Airlines Are Offering Passengers Plenty of Options

At Singapore Airlines, you can book a chef. At United, you can use an app to overcome jet lag. In Norwegian, you can choose how much you want to pay.

Although these airlines and the services they offer are completely different, what they have in common is the power of choice.

Whether it’s attracting luxury travellers or budget-minded travelers, airlines are more than ever using customized concepts to attract and differentiate travelers-even economically. Although experts say these choices may help strengthen brand loyalty, they may not necessarily be the determining factor when choosing whether to book a flight.

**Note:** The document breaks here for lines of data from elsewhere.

(** Modelled from the spec: [utf8ToBytes] of [bytes.ts], which is not among the
    sources.  The strings of this development hold one byte per character,
    and the only strings encoded are ASCII, so the encoding is the list of
    their characters. *)
Definition utf8ToBytes (s : string) : bytes := list_byte_of_string s.

(** Modelled from the spec: the constants of [constants.ts], which is not
    among the sources, with the values the specification gives: the integer
    literals 0 and 1, the empty-code hash and the empty-trie-root hash. *)
Definition BIGINT_0 : Z := 0.
Definition BIGINT_1 : Z := 1.

Definition KECCAK256_NULL : bytes :=
  Eval vm_compute in
    hexToBytes "0xc5d2460186f7233c927e7db2dcc703c0e500b653ca82273b7bfad8045d85a470".

Definition KECCAK256_RLP : bytes :=
  Eval vm_compute in
    hexToBytes "0x56e81f171bcc55a6ff8345e692c0f86e5b48e01b996cadc001622fb5e363b421".

(** ** Values convertible to bytes *)

(** [BigIntLike] and [BytesLike] of [types.ts]: a bigint, a number, a
    0x-prefixed hex string or a [Uint8Array]. *)
Inductive BytesLike : Type :=
| BigInt (z : Z)
| Number (z : Z)
| HexString (s : string)
| Uint8Array (b : bytes).

Definition BigIntLike : Type := BytesLike.

(** The big-endian bytes of a non-negative integer in whole bytes: 0 is the
    single byte 0. *)
Definition wholeBytes (z : Z) : bytes :=
  if z =? 0 then [x00] else bigEndian z.

(** Modelled from the spec: [toBytes] of [bytes.ts], which is not among the
    sources: the numeric coercion of the factories.  Bytes stand for
    themselves, a hex string for the bytes it spells, an integer for its
    big-endian bytes; negative integers, numbers that are not safe integers
    and malformed hex strings are invalid input. *)
Definition toBytes (v : BytesLike) : result bytes :=
  match v with
  | Uint8Array b => Ok b
  | HexString s =>
      if isHexString s then Ok (hexToBytes s)
      else Throw (EthereumJSErrorWithoutCode
                    ("Cannot convert string to Uint8Array. toBytes only supports 0x-prefixed hex strings and this string was given: " ++ s))
  | Number n =>
      if (n <? 0) || (MAX_SAFE_INTEGER <? n)
      then Throw (EthereumJSErrorWithoutCode "Received an invalid integer type")
      else Ok (wholeBytes n)
  | BigInt n =>
      if n <? 0
      then Throw (EthereumJSErrorWithoutCode "Cannot convert negative bigint to Uint8Array")
      else Ok (wholeBytes n)
  end.

(** ** RLP

    The codec of [@ethereumjs/rlp], on byte strings and nested lists. *)

(** [NestedUint8Array]: what [RLP.decode] returns and [RLP.encode] takes. *)
#[warnings="-register-all"]
Inductive NestedUint8Array : Type :=
| RBytes (b : bytes)
| RList (items : list NestedUint8Array).

Module RLP.

(** The header of a payload of [len] bytes: one byte [offset + len] below
    56 bytes, else [offset + 55 + n] and the [n] big-endian bytes of
    [len]. *)
Definition encodeLength (len : nat) (offset : Z) : bytes :=
  if Nat.ltb len 56 then [byteOfZ (Z.of_nat len + offset)]
  else
    let hexLength := bigEndian (Z.of_nat len) in
    byteOfZ (offset + 55 + Z.of_nat (List.length hexLength)) :: hexLength.

(** Modelled from the spec: [RLP.encode] of the package [rlp] of the
    repository, which is not among the sources: a single byte below 0x80 is
    its own encoding; any other byte string and every list is a length
    header followed by the payload. *)
Fixpoint encode (input : NestedUint8Array) : bytes :=
  match input with
  | RList items =>
      let output := (fix encodeAll (l : list NestedUint8Array) : bytes :=
                       match l with
                       | [] => []
                       | x :: l' => encode x ++ encodeAll l'
                       end) items in
      encodeLength (List.length output) 192 ++ output
  | RBytes inputBuf =>
      match inputBuf with
      | [b] => if byteZ b <? 128 then inputBuf
               else encodeLength 1 128 ++ inputBuf
      | _ => encodeLength (List.length inputBuf) 128 ++ inputBuf
      end
  end.

(** [input.slice(start, end)], refused when [end] is past the input. *)
Definition safeSlice (input : bytes) (start finish : nat) : result bytes :=
  if Nat.ltb (List.length input) finish
  then Throw (Error "invalid RLP (safeSlice): end slice of Uint8Array out-of-bounds")
  else Ok (firstn (finish - start) (skipn start input)).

Advances in technology have made it easier than ever to provide customer choice. Scott Keyes, co-owner of the Scott special fare, told Travel + Leisure that this is a logistics issue.

“Back 20 years ago, it was much easier to get an inventory on sale,” he said.

Over the years, Singapore Airlines has offered their Book the Cook service, which is one of the most luxurious examples of offering customers a choice. They have recently expanded their service offerings to give passengers the opportunity to book meals on a non-stop route from Newark to Singapore from a longer list than on-board menus.

On Delta Air Lines, passengers in the main cabins of international flights can mix and match their appetizers and main dishes (imagine grilled shrimp marinated in Harissa). To help customers ease jet lag, United works with the Timeshifter app, and the best time for passengers to choose when to sleep depends on their travel destination.

“I think personalization is important because once we understand your expectations and we are able to deliver based on your expectations, we can improve the customer experience,” Betty Wong, vice president of service and design at Singapore Airlines, told Travel. + Casual. “I think everyone likes choice. It gives you control.”

On the other side of the same coin, Norwegian Air sells its fares separately from checked baggage and even catering services. Norwegian airline spokesman Anders Lindström said, for example, it is common to see passengers paying for meals on a day flight from Europe to the United States, but skipping in the opposite case Too.

“We believe no one should pay for what they don’t want,” Lindström said. “I think you are seeing a younger generation who are more demanding in knowing what they are going to pay. They want to make sure they don Pay extra for things you can’t take advantage of. “

Case said that although the wind and grass are certainly good, the first consideration for economy class tickets is almost always the price.

“When you fly on Delta, it’s basically the same as flying in the United States, it’s basically the same as flying on United. This is just one way to go from point a to point b,” Case Say. “As a result, by far their first criterion based on purchase is price.”

Brett Snyder, founder of the aviation industry blog Cranky Flier, said that although he no longer needs to think this is right, he explained that a strong economy has started to determine a more discerning market, but control The idea of ​​what you pay is fascinating. In fact, he said it was an “la carte” or unbundled fare, which has brought huge financial help to airlines (this is also effective for price-sensitive customers and those who want to increase lounge access ) Or Wi-Fi).

“The ability to let people choose also encourages airlines to offer more products with a source of income,” he said. “Especially over the past decade … airlines have performed well and they said, ‘We will try to do this. Invest and see what we can do. ‘”

Ben Mutzabaugh, senior aviation editor at The Points Guy, says that when you choose an airline, making a choice can make you happier, but if you haven’t already, it won’t necessarily make you loyal to an airline.

“If you’re a regular traveler who is loyal to an airline, then you might like these things and it will make you feel like your airline.” “I think the problem becomes: these things Are you transferring passengers from one airline to another? Who knows, but I would be skeptical. “

Tourism industry analyst and atmospheric research group chairman Henry H. Harteveldt said, “We are just beginning to see a large number of personalized services, and it is not yet known exactly which option is the most important choice for passengers.

“What the airline industry would like to be able to offer eventually is to let every traveler, no matter where he or she is sitting on the plane, to customize as much of the journey as they would like and can afford,” he said. “But a lot of things people may end up liking we don’t know yet because airlines don’t do a great job of selling it. What we’re starting to see is an emergence of airlines turning into retailers.”

He added: “If you’re buying the things that appeal to you at a price that you think is fair, then it’s not nickeling and diming.”